- Problem details -
Only those lines in the data below from the line containing "#[local] Existing Instance ascii_tables." through the line containing "line = concat (render <$> l) ++ tail ∧", both included, should be restated word for word.

---

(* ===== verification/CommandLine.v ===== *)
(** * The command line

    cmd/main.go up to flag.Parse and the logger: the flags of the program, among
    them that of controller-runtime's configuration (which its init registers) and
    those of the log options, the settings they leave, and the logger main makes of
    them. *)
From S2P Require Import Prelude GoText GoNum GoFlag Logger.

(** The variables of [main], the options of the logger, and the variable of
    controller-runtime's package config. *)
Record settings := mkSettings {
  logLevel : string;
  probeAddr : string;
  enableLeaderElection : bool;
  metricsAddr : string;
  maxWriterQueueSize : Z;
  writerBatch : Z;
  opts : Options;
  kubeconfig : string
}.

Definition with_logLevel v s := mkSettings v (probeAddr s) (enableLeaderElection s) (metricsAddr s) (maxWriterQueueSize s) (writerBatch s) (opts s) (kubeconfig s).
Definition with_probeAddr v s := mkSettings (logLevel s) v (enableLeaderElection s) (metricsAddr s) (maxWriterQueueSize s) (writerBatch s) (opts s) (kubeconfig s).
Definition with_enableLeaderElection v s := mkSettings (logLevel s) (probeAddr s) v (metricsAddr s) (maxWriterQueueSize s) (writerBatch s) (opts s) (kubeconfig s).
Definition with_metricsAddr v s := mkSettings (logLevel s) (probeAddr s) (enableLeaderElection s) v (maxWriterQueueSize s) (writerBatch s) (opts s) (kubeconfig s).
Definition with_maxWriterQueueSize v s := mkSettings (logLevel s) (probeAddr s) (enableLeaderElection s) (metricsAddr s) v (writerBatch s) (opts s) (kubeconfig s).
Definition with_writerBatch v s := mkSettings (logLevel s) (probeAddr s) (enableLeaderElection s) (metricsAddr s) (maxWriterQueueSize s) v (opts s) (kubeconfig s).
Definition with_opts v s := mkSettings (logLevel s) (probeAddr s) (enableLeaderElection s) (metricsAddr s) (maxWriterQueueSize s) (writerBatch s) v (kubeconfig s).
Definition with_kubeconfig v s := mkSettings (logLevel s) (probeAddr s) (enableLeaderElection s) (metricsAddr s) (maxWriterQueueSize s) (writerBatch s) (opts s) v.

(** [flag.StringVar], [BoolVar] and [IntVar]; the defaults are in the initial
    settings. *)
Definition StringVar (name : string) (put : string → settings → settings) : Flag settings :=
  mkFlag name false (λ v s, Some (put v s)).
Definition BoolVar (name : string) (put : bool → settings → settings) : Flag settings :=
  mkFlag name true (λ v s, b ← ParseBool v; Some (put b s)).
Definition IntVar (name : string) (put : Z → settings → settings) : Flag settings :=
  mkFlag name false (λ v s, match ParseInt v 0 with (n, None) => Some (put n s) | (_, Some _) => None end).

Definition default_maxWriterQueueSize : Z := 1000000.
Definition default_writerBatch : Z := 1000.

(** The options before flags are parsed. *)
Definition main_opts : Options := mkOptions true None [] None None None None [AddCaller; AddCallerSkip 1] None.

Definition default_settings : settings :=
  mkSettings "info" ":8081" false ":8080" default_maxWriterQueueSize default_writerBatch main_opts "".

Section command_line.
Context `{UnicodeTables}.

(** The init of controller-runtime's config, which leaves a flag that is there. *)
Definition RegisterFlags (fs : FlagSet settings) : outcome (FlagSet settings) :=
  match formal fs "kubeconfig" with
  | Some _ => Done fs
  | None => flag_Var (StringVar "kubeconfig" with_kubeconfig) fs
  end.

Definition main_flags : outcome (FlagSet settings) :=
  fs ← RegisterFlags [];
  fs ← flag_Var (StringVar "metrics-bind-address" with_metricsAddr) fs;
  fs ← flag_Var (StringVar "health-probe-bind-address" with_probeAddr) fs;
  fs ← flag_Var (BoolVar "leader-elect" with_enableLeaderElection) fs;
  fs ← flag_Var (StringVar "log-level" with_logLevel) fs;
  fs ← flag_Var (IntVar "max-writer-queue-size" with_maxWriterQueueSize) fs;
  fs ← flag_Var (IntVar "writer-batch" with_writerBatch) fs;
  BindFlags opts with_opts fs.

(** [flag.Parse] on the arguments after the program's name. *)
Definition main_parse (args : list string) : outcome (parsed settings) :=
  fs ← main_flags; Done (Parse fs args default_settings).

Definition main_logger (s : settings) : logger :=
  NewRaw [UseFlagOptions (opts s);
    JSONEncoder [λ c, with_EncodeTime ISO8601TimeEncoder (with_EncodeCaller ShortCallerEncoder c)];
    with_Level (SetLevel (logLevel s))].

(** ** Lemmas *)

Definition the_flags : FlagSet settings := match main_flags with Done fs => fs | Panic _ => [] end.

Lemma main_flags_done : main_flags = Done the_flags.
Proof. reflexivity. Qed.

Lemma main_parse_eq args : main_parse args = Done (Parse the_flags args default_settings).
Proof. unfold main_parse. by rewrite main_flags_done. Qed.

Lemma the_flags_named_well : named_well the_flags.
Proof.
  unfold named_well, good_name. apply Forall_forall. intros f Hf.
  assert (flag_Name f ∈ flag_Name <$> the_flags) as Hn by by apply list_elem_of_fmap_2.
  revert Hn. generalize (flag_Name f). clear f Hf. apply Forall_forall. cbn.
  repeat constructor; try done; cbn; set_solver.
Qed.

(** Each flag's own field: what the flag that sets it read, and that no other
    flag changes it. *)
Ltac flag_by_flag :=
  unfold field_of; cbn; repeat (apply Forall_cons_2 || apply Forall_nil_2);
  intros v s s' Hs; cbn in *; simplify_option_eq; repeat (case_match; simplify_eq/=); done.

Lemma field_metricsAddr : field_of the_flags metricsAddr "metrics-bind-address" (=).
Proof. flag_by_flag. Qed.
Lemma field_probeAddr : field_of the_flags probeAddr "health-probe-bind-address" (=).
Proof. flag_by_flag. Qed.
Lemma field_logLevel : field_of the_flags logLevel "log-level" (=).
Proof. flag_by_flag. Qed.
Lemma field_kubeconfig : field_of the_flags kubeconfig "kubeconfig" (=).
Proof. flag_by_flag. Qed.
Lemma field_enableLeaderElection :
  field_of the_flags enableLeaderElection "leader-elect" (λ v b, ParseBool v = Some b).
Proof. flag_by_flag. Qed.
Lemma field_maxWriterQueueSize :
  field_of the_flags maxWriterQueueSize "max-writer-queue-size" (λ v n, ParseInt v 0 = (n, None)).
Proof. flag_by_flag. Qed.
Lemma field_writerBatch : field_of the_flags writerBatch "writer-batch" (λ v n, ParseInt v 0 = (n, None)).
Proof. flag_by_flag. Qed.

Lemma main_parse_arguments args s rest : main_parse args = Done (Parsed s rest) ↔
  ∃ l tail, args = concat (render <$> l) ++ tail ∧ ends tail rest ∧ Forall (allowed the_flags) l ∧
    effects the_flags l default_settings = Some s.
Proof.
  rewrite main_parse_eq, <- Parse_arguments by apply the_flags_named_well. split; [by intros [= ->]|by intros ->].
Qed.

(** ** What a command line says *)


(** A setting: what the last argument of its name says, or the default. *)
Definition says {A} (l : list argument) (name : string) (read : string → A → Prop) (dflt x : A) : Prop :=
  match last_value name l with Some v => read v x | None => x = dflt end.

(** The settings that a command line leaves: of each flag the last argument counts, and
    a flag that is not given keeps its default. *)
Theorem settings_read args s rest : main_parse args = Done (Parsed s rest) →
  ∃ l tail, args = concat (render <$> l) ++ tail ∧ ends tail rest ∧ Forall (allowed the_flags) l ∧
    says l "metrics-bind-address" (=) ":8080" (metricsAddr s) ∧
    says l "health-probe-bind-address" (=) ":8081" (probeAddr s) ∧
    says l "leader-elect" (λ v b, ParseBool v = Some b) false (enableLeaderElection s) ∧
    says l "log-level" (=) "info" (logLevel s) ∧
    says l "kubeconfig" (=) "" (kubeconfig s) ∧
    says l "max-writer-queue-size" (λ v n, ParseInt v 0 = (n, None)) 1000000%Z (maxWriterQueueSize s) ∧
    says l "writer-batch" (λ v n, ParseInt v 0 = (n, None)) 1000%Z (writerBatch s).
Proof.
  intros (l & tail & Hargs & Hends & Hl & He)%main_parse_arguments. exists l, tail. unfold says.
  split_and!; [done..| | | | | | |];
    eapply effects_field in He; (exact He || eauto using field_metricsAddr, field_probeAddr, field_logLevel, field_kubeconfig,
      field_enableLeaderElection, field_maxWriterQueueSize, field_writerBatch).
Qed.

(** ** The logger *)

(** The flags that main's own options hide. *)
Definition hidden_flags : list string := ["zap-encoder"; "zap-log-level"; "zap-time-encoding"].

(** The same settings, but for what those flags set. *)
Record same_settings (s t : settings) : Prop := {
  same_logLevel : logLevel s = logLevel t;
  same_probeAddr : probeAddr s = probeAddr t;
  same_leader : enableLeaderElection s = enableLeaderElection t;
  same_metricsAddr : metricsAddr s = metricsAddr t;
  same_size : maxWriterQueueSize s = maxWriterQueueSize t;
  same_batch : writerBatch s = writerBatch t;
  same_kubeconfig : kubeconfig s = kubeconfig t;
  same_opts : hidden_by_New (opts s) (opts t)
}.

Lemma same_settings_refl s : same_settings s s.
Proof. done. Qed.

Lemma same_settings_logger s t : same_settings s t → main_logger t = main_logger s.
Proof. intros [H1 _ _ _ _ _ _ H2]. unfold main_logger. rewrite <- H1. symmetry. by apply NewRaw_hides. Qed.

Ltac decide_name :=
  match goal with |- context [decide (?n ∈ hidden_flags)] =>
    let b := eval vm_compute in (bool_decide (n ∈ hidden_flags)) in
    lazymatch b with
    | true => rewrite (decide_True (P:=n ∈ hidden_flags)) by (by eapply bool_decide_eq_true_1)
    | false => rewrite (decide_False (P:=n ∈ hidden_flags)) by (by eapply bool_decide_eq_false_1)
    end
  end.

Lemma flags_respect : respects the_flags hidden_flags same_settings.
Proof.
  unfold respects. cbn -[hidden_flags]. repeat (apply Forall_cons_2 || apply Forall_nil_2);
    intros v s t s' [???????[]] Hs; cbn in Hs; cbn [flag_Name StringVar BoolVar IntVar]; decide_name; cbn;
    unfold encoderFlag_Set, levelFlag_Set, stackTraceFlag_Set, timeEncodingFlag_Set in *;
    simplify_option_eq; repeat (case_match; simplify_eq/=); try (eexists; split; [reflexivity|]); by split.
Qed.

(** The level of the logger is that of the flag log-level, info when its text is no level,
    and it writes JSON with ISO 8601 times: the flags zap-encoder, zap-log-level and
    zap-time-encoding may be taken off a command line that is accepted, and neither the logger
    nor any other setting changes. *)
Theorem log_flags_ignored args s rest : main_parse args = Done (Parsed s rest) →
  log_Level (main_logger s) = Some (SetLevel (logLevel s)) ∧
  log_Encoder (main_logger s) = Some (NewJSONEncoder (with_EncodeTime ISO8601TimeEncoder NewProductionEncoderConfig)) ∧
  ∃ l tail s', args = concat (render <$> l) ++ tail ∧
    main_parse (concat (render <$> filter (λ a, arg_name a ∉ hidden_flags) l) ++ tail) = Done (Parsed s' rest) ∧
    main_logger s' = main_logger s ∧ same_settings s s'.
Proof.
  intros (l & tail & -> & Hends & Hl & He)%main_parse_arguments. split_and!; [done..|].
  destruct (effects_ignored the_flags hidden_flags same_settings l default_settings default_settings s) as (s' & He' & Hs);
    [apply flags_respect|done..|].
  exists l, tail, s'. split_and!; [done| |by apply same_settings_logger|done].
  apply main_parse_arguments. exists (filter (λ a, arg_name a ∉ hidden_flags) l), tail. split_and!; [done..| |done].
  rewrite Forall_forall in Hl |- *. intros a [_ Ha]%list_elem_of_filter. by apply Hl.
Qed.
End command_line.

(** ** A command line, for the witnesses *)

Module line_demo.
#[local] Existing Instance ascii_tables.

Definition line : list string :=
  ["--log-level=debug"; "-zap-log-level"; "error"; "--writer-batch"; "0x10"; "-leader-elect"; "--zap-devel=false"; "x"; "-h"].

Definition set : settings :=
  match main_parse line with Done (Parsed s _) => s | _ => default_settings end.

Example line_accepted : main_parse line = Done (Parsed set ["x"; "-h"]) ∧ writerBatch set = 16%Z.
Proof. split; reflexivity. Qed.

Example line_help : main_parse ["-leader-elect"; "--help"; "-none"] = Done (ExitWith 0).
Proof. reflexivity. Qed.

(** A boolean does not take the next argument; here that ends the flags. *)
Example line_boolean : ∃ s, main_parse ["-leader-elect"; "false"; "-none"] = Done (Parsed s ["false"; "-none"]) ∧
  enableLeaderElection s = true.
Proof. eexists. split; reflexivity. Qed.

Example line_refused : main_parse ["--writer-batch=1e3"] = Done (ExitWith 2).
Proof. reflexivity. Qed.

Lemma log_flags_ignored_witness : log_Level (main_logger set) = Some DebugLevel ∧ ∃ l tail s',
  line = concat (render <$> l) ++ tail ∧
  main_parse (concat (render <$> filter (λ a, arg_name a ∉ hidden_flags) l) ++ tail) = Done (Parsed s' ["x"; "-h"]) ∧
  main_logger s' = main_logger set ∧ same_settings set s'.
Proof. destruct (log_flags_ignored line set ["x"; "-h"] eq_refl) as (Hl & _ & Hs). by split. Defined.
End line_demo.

---

- Answer section -
#[local] Existing Instance ascii_tables.

Definition line : list string :=
  ["--log-level=debug"; "-zap-log-level"; "error"; "--writer-batch"; "0x10"; "-leader-elect"; "--zap-devel=false"; "x"; "-h"].

Definition set : settings :=
  match main_parse line with Done (Parsed s _) => s | _ => default_settings end.

Example line_accepted : main_parse line = Done (Parsed set ["x"; "-h"]) ∧ writerBatch set = 16%Z.
Proof. split; reflexivity. Qed.

Example line_help : main_parse ["-leader-elect"; "--help"; "-none"] = Done (ExitWith 0).
Proof. reflexivity. Qed.

(** A boolean does not take the next argument; here that ends the flags. *)
Example line_boolean : ∃ s, main_parse ["-leader-elect"; "false"; "-none"] = Done (Parsed s ["false"; "-none"]) ∧
  enableLeaderElection s = true.
Proof. eexists. split; reflexivity. Qed.

Example line_refused : main_parse ["--writer-batch=1e3"] = Done (ExitWith 2).
Proof. reflexivity. Qed.

Lemma log_flags_ignored_witness : log_Level (main_logger set) = Some DebugLevel ∧ ∃ l tail s',
  line = concat (render <$> l) ++ tail ∧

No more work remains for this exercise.